Asia market trends Friday: Sentiment buoyant despite renewed US-China trade concerns

Singapore container portSingapore’s container port

Asian markets appear buoyant heading into the open on Friday, despite renewed concerns that the U.S. trade war with China might not see a rapprochement any time soon.

U.S. Commerce Secretary Wilbur Ross said on Thursday in a CNBC interview that the U.S. and China were “miles and miles” away from a trade deal.

Multi-millionaire Ross, who Forbes has alleged falsely claimed to be a billionaire and removed from its Forbes 400 list, also waded into the U.S. government shutdown, the longest ever, saying he didn’t understand why federal workers were using food banks, expressing the belief that bridging loans were available from banks and credit unions until paychecks resume. To be sure, while Federal employees will receive back pay, government contractors will not.

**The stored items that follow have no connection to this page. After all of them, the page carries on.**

(** ** Upserts into the cache *)

Lemma same_key_iff (a b : Database.Row) :
  Database.same_key a b = true <-> Spec.rowKey a = Spec.rowKey b.
Proof.
  unfold Database.same_key, Spec.rowKey.
  rewrite andb_true_iff, String.eqb_eq, Z.eqb_eq.
  split; [ intros [-> ->]; reflexivity | intros [= -> ->]; auto ].
Qed.

Lemma find_app_none {A : Type} (f : A -> bool) (l1 l2 : list A) :
  find f l1 = None -> find f (l1 ++ l2) = find f l2.
Proof.
  induction l1 as [|a l1 IH]; simpl; [ reflexivity | ].
  destruct (f a); [ discriminate | exact IH ].
Qed.

(** After an upsert the record read back for its pair is the upserted
    one, field by field: nothing of an older version remains. *)
Lemma upsert_overwrites (now : Z) (pr : PullRequest) (d : Database.Db) :
  Database.readBack (repo pr) (number pr) (Database.savePullRequest now pr d)
  = Some (Database.rowToPullRequest (Database.toRow now pr)).
Proof.
  unfold Database.readBack, Database.savePullRequest,
    Database.insertOrReplace. simpl.
  rewrite find_app_none.
  - simpl. now rewrite String.eqb_refl, Z.eqb_refl.
  - induction (Database.pull_requests d) as [|row rows IH]; simpl;
      [ reflexivity | ].
    unfold Database.conflicts at 1, Database.same_key at 1. simpl.
    destruct (String.eqb (Database.row_repo row) (repo pr)
              && (Database.row_number row =? number pr)) eqn:K.
    + rewrite orb_true_r. simpl. exact IH.
    + destruct (Database.row_id row =? id pr); simpl;
        [ exact IH | rewrite K; exact IH ].
Qed.

(** The record read back does not hold the bookkeeping timestamp, so a
    second upsert of the same record changes nothing that is read back. *)
Lemma upsert_twice (now1 now2 : Z) (pr : PullRequest) (d : Database.Db) :
  Database.readBack (repo pr) (number pr)
    (Database.savePullRequest now2 pr (Database.savePullRequest now1 pr d))
  = Database.readBack (repo pr) (number pr)
      (Database.savePullRequest now1 pr d).
Proof. now rewrite !upsert_overwrites. Qed.

Lemma insertOrReplace_keys (new : Database.Row) (t : list Database.Row) :
  NoDup (map Spec.rowKey t) ->
  NoDup (map Spec.rowKey (Database.insertOrReplace new t)).
Proof.
  intros ND. unfold Database.insertOrReplace. rewrite map_app. simpl.
  apply NoDup_app.
  - induction t as [|row t IH]; simpl; [ constructor | ].
    inversion ND as [|? ? Hn ND']; subst.
    destruct (negb (Database.conflicts new row)); simpl; [ | now apply IH ].
    constructor; [ | now apply IH ].
    intros H. apply Hn. apply in_map_iff in H.
    destruct H as [x [E I]]. apply filter_In in I.
    apply in_map_iff. exists x. tauto.
  - repeat constructor. simpl. tauto.
  - intros k H [<-|[]]. apply in_map_iff in H.
    destruct H as [x [E I]]. apply filter_In in I. destruct I as [_ C].
    apply same_key_iff in E. unfold Database.conflicts in C.
    rewrite E, orb_true_r in C. discriminate.
Qed.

Democratic House leader called it a “let them eat cake” moment — and one which was quickly followed by U.S. President Trump suggesting that grocery stores will provide credit to workers unable to pay for food; this is not a usual practice of grocery stores.

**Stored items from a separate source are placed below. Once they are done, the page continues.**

Lemma fetchIpInfo_fetches ip w :
  fetches (log (exec (fetchIpInfo ip) w).2) = primaryFetches ip ++ fetches (log w).
Proof.
  unfold fetchIpInfoWorker, primaryFetches, fetchWithTimeout, json.
  destruct (credential (IPINFO_TOKEN env)) as [token|]; [|reflexivity].
  cbn. destruct (net _ _) as [e|r]; cbn; [reflexivity|].
  destruct (negb (ok r)); cbn; [reflexivity|].
  destruct (body r); reflexivity.
Qed.

Lemma fetchRadar_fetches ip w :
  fetches (log (exec (fetchRadar ip) w).2) = secondaryFetches ip ++ fetches (log w).
Proof.
  unfold fetchRadarWorker, secondaryFetches, fetchWithTimeout, json.
  destruct (credential (CLOUDFLARE_ACCOUNT_ID env)) as [account|]; [|reflexivity].
  destruct (credential (CLOUDFLARE_RADAR_TOKEN env)) as [token|]; [|reflexivity].
  cbn. destruct (net _ _) as [e|r]; cbn; [reflexivity|].
  destruct (negb (ok r)); cbn; [reflexivity|].
  destruct (body r) as [payload|]; cbn; [|reflexivity].
  destruct (getProp payload "success") as [success|e]; cbn; [|reflexivity].
  destruct (negb (truthyOpt success)); cbn; [reflexivity|].
  destruct (getProp payload "result"); reflexivity.
Qed.

(** A client without its credentials returns null: whatever else it does,
    it had them. *)
Lemma fetchIpInfo_configured ip w :
  (exec (fetchIpInfo ip) w).1 <> Resolved None ->
  exists token, credential (IPINFO_TOKEN env) = Some token.
Proof.
  unfold fetchIpInfoWorker. destruct (credential (IPINFO_TOKEN env)) as [token|]; [eauto|].
  cbn. congruence.
Qed.

Lemma fetchRadar_configured ip w payload :
  (exec (fetchRadar ip) w).1 = Resolved (Some payload) ->
  exists account token,
    credential (CLOUDFLARE_ACCOUNT_ID env) = Some account /\
    credential (CLOUDFLARE_RADAR_TOKEN env) = Some token.
Proof.
  unfold fetchRadarWorker.
  destruct (credential (CLOUDFLARE_ACCOUNT_ID env)) as [account|]; [|cbn; congruence].
  destruct (credential (CLOUDFLARE_RADAR_TOKEN env)) as [token|]; [eauto|cbn; congruence].
Qed.

Lemma attempt_fetches fetcher normalize msg w :
  fetches (log (exec (attempt fetcher normalize msg) w).2) = fetches (log (exec fetcher w).2).
Proof. rewrite run_attempt. destruct (exec fetcher w) as [[payload|e] w']; reflexivity. Qed.

(** What the two attempts come to, read off the two fetches. *)
Lemma attempts_primary ip msg1 msg2 w payload :
  (exec (fetchIpInfo ip) w).1 = Resolved (Some payload) ->
  truthy payload = true ->
  let r := exec (attempts ip msg1 msg2) w in
  r.1 = Resolved (Some (normalizeIpInfo payload)) /\
  fetches (log r.2) = primaryFetches ip ++ fetches (log w).
Proof.
  intros H1 Ht. unfold attempts. cbn zeta. rewrite run_bind.
  pose proof (attempt_result (fetchIpInfo ip) normalizeIpInfo msg1 w) as Ha.
  pose proof (attempt_fetches (fetchIpInfo ip) normalizeIpInfo msg1 w) as Hf.
  rewrite H1, (insightOf_Some _ _ Ht) in Ha. rewrite fetchIpInfo_fetches in Hf.
  destruct (exec (attempt (fetchIpInfo ip) normalizeIpInfo msg1) w) as [r1 w1].
  cbn in Ha, Hf. subst r1. cbn. auto.
Qed.

Lemma attempts_secondary ip msg1 msg2 w payload :
  noInsight (exec (fetchIpInfo ip) w).1 ->
  (exec (fetchRadar ip) w).1 = Resolved (Some payload) ->
  truthy payload = true ->
  let r := exec (attempts ip msg1 msg2) w in
  r.1 = Resolved (Some (normalizeRadar payload)) /\
  fetches (log r.2) = secondaryFetches ip ++ primaryFetches ip ++ fetches (log w).
Proof.
  intros H1 H2 Ht. unfold attempts. cbn zeta. rewrite run_bind.
  pose proof (attempt_result (fetchIpInfo ip) normalizeIpInfo msg1 w) as Ha.
  pose proof (attempt_fetches (fetchIpInfo ip) normalizeIpInfo msg1 w) as Hf.
  rewrite fetchIpInfo_fetches in Hf.
  assert ((match (exec (fetchIpInfo ip) w).1 with
           | Resolved p => insightOf normalizeIpInfo p
           | Rejected _ => None end) = None) as Hnone.
  { destruct (exec (fetchIpInfo ip) w).1; [by apply insightOf_None|done]. }
  rewrite Hnone in Ha.
  destruct (exec (attempt (fetchIpInfo ip) normalizeIpInfo msg1) w) as [r1 w1].
  cbn in Ha, Hf. subst r1. cbn -[attempt].
  rewrite attempt_result, attempt_fetches, fetchRadar_fetches, Hf.
  rewrite (NetLog_result _ _ _ _ w1 w (NetLog_fetchRadarWorker env encodeURIComponent ip)).
  by rewrite H2, (insightOf_Some _ _ Ht).
Qed.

But concerns over those issues may have been mitigated by data showing U.S. weekly jobless claims falling to the lowest since 1969.

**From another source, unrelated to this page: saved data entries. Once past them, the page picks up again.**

(** X9: with pairwise distinct IPv4 addresses, the printed table does not
    depend on the order of the targets. *)
Theorem display_scan_results_permutation (fmt_seconds : Z -> string)
  (response_summary : ResponseSummary) (l1 l2 : list TargetDetails) (options : ScanOptions)
  (Hp : Permutation l1 l2) (Hd : NoDup (map ipv4 l1)) :
  display_scan_results fmt_seconds response_summary l1 options =
  display_scan_results fmt_seconds response_summary l2 options.
Proof.
  unfold display_scan_results. rewrite (sort_by_ipv4_perm_eq l1 l2 Hp Hd). reflexivity.
Qed.

Lemma display_scan_results_permutation_witness :
  display_scan_results (fun _ => "1.500") sample_summary [target_c; target_a] opts_resolving =
  display_scan_results (fun _ => "1.500") sample_summary [target_a; target_c] opts_resolving.
Proof.
  apply display_scan_results_permutation.
  - apply perm_swap.
  - repeat constructor; simpl; intros H; repeat destruct H as [H|H]; try discriminate; auto.
Defined.

(** ** The result table: alignment and line count *)

Lemma dec_aux_S f n acc : dec_aux (S f) n acc =
  if n <? 10 then String (char_of_digit (n mod 10)) acc
  else dec_aux f (n / 10) (String (char_of_digit (n mod 10)) acc).
Proof. reflexivity. Qed.

Lemma dec_byte_length n : 0 <= n < 256 -> (String.length (dec n) <= 3)%nat.
Proof.
  intros Hn. unfold dec. rewrite dec_aux_S.
  destruct (Z.ltb_spec n 10); [cbn [String.length]; lia|].
  rewrite dec_aux_S. destruct (Z.ltb_spec (n / 10) 10); [cbn [String.length]; lia|].
  rewrite dec_aux_S. destruct (Z.ltb_spec (n / 10 / 10) 10); [cbn [String.length]; lia|].
  exfalso. rewrite Z.div_div in * by lia.
  assert (n / (10 * 10) < 10) by (apply Z.div_lt_upper_bound; lia). lia.
Qed.

Lemma char_count_ascii : forall s, ascii_only s = true -> char_count s = String.length s.
Proof.
  induction s as [|c s IH]; intros H; [reflexivity|].
  cbn [ascii_only] in H. apply andb_prop in H as [Hc Hs].
  cbn [char_count String.length]. rewrite (IH Hs).
  unfold is_continuation. unfold byte_of in Hc. apply Z.ltb_lt in Hc.
  rewrite Z.shiftr_div_pow2 by lia. change (2 ^ 6) with 64.
  destruct (Z.eqb_spec (Z.of_nat (nat_of_ascii c) / 64) 2); [|reflexivity].
  exfalso. assert (Z.of_nat (nat_of_ascii c) / 64 < 2) by (apply Z.div_lt_upper_bound; lia).
  lia.
Qed.

Lemma land_255_bound x : 0 <= Z.land x 255 < 256.
Proof. change 255 with (Z.ones 8). rewrite Z.land_ones by lia. apply Z.mod_pos_bound. lia. Qed.

Lemma fmt_ipv4_width a : (char_count (fmt_ipv4 a) <= 15)%nat.
Proof.
  rewrite char_count_ascii by apply ascii_only_fmt_ipv4.
  unfold fmt_ipv4. rewrite !string_length_app.
  pose proof (dec_byte_length _ (land_255_bound (Z.shiftr a 24))).
  pose proof (dec_byte_length _ (land_255_bound (Z.shiftr a 16))).
  pose proof (dec_byte_length _ (land_255_bound (Z.shiftr a 8))).
  pose proof (dec_byte_length _ (land_255_bound a)).
  cbn [String.length]. lia.
Qed.

Lemma fmt_mac_width m : char_count (fmt_mac m) = 17%nat.
Proof.
  rewrite char_count_ascii by apply ascii_only_fmt_mac.
  destruct m. unfold fmt_mac. rewrite !string_length_app. reflexivity.
Qed.

(** X10: the header, the separator and every target's row of the result
    table are cut by the same borders ([| ], [ | ], [ |]; for the separator
    [|-], [-|-], [-|]) into four cells of the same widths: 15 characters for
    the IPv4 column, 17 for the MAC column, the hostname width and the vendor
    width; so every [|] stands in the same column on every line. *)
Theorem table_lines_aligned (options : ScanOptions) (target_details : list TargetDetails)
  (hostname_len vendor_len : nat)
  (Hw : column_widths (sort_by_ipv4 target_details) = (hostname_len, vendor_len)) :
  (exists h1 h2 h3 h4 s1 s2 s3 s4,
     table_header hostname_len vendor_len =
       nl ++ ("| " ++ h1 ++ " | " ++ h2 ++ " | " ++ h3 ++ " | " ++ h4 ++ " |") ++ nl ++
       ("|-" ++ s1 ++ "-|-" ++ s2 ++ "-|-" ++ s3 ++ "-|-" ++ s4 ++ "-|") ++ nl /\
     char_count h1 = 15%nat /\ char_count s1 = 15%nat /\
     char_count h2 = 17%nat /\ char_count s2 = 17%nat /\
     char_count h3 = hostname_len /\ char_count s3 = hostname_len /\
     char_count h4 = vendor_len /\ char_count s4 = vendor_len) /\
  (forall detail, In detail target_details ->
     exists c1 c2 c3 c4,
       table_row options hostname_len vendor_len detail =
         "| " ++ c1 ++ " | " ++ c2 ++ " | " ++ c3 ++ " | " ++ c4 ++ " |" ++ nl /\
       char_count c1 = 15%nat /\ char_count c2 = 17%nat /\
       char_count c3 = hostname_len /\ char_count c4 = vendor_len).
Proof.
  rewrite column_widths_spec in Hw. injection Hw as Eh Ev.
  pose proof (fold_max_ge_init (map String.length (present_hostnames target_details)) 15) as Hh.
  pose proof (fold_max_ge_init (map String.length (present_vendors target_details)) 15) as Hv.
  change (fold_right Nat.max 15%nat (map String.length (present_hostnames target_details)))
    with (spec_hostname_width target_details) in Hh.
  change (fold_right Nat.max 15%nat (map String.length (present_vendors target_details)))
    with (spec_vendor_width target_details) in Hv.
  rewrite Eh in Hh. rewrite Ev in Hv.
  split.
  - exists "IPv4           ", "MAC              ", (pad "Hostname" hostname_len), (pad "Vendor" vendor_len).
    exists "---------------", "-----------------",
      (pad_left_with "-" "" hostname_len), (pad_left_with "-" "" vendor_len).
    split; [unfold table_header; app_norm; reflexivity|].
    assert (E3 : char_count "Hostname" = 8%nat) by reflexivity.
    assert (E4 : char_count "Vendor" = 6%nat) by reflexivity.
    rewrite !char_count_pad by lia.
    rewrite !char_count_pad_with by (reflexivity || (simpl; lia)).
    repeat split; reflexivity.
  - intros detail Hin.
    exists (pad (fmt_ipv4 (ipv4 detail)) 15), (fmt_mac (target_mac detail)),
      (pad (hostname_text options detail) hostname_len), (pad (vendor_text detail) vendor_len).
    split; [unfold table_row; app_norm; reflexivity|].
    pose proof (hostname_cell_fits options detail target_details Hin) as Hc.
    pose proof (vendor_cell_fits detail target_details Hin) as Hd.
    rewrite Eh in Hc. rewrite Ev in Hd.
    rewrite !char_count_pad by (apply fmt_ipv4_width || lia).
    rewrite fmt_mac_width. repeat split; reflexivity.
Qed.

Lemma table_lines_aligned_witness :
  exists c1 c2 c3 c4,
    table_row opts_resolving 23 20 target_c =
      "| " ++ c1 ++ " | " ++ c2 ++ " | " ++ c3 ++ " | " ++ c4 ++ " |" ++ nl /\
    char_count c1 = 15%nat /\ char_count c2 = 17%nat /\
    char_count c3 = 23%nat /\ char_count c4 = 20%nat.
Proof.
  destruct (table_lines_aligned opts_resolving [target_a; target_c] 23 20 ltac:(vm_compute; reflexivity))
    as [_ H].
  apply H. right. left. reflexivity.
Defined.

Lemma count_nl_app : forall a b, count_nl (a ++ b) = (count_nl a + count_nl b)%nat.
Proof. induction a as [|c a IH]; intros b; simpl; [reflexivity|]. rewrite IH. lia. Qed.

Lemma count_nl_repeat_char c n : Ascii.eqb c "010" = false -> count_nl (repeat_char c n) = 0%nat.
Proof. intros H. induction n as [|n IH]; simpl; [reflexivity|]. rewrite H, IH. reflexivity. Qed.

Lemma count_nl_pad s w : count_nl (pad s w) = count_nl s.
Proof.
  unfold pad, pad_left_with. rewrite count_nl_app, count_nl_repeat_char by reflexivity. lia.
Qed.

Lemma char_of_digit_not_nl d : 0 <= d < 10 -> Ascii.eqb (char_of_digit d) "010" = false.
Proof.
  intros Hd. destruct (Ascii.eqb_spec (char_of_digit d) "010") as [E|]; [|reflexivity].
  exfalso. apply (f_equal nat_of_ascii) in E. unfold char_of_digit in E.
  rewrite nat_ascii_embedding in E by lia. change (nat_of_ascii "010") with 10%nat in E. lia.
Qed.

Lemma count_nl_dec_aux : forall f n acc, count_nl (dec_aux f n acc) = count_nl acc.
Proof.
  induction f as [|f IH]; intros n acc; [reflexivity|]. rewrite dec_aux_S.
  assert (Hd : count_nl (String (char_of_digit (n mod 10)) acc) = count_nl acc).
  { cbn [count_nl]. rewrite char_of_digit_not_nl by (apply Z.mod_pos_bound; lia). reflexivity. }
  destruct (n <? 10); [exact Hd|]. rewrite IH. exact Hd.
Qed.

Lemma count_nl_dec n : count_nl (dec n) = 0%nat.
Proof. apply count_nl_dec_aux. Qed.

Lemma count_nl_hex_byte b : count_nl (hex_byte b) = 0%nat.
Proof. destruct b; vm_compute; reflexivity. Qed.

“Despite the uncertainty from the news headlines, companies’ operations remain steady and workers are staying out on the factory floor to finish the job,” Chris Rupkey, chief financial economist at MUFG Union Bank, said in a note on Thursday.

“Washington has put almost one million employees on temporary layoff, some working without pay, but the spillover effects to the broader economy cannot be seen as companies refuse to let workers go in this tightest labor market in a generation,” he said.


Japan’s Nikkei 225 index was up 0.97 percent in early trade.

Singapore’s Straits Times Index ended Thursday up 0.62 percent at 3190.73; January futures for the index were at 3190 on Thursday, while February and March futures were at 3192 and 3189, respectively.

Hong Kong’s Hang Seng Index added 0.42 percent to 27,120.98 on Thursday, while China’s CSI 300 was up 0.56 percent at 3158.782.

Malaysia’s KLCI gained 0.32 percent to 1693.59 on Thursday, while Indonesia’s IDX Composite rose 0.24 percent to 6466.66.

The Dow Jones Industrial Average edged down 0.09 percent to 24,553.24, the Nasdaq Composite gained 0.68 percent to 7073.461, and the S&P 500 nudged up 0.14 percent to 2642.33. Futures for the three indexes were nearly flat in early trade.


Nymex WTI crude futures for March were down 0.13 percent at US$53.06 a barrel at 7:33 A.M. SGT,  while ICE Brent crude oil futures for March were down 0.08 percent at US$61.09 a barrel at 6:59 A.M. SGT, according to Bloomberg data.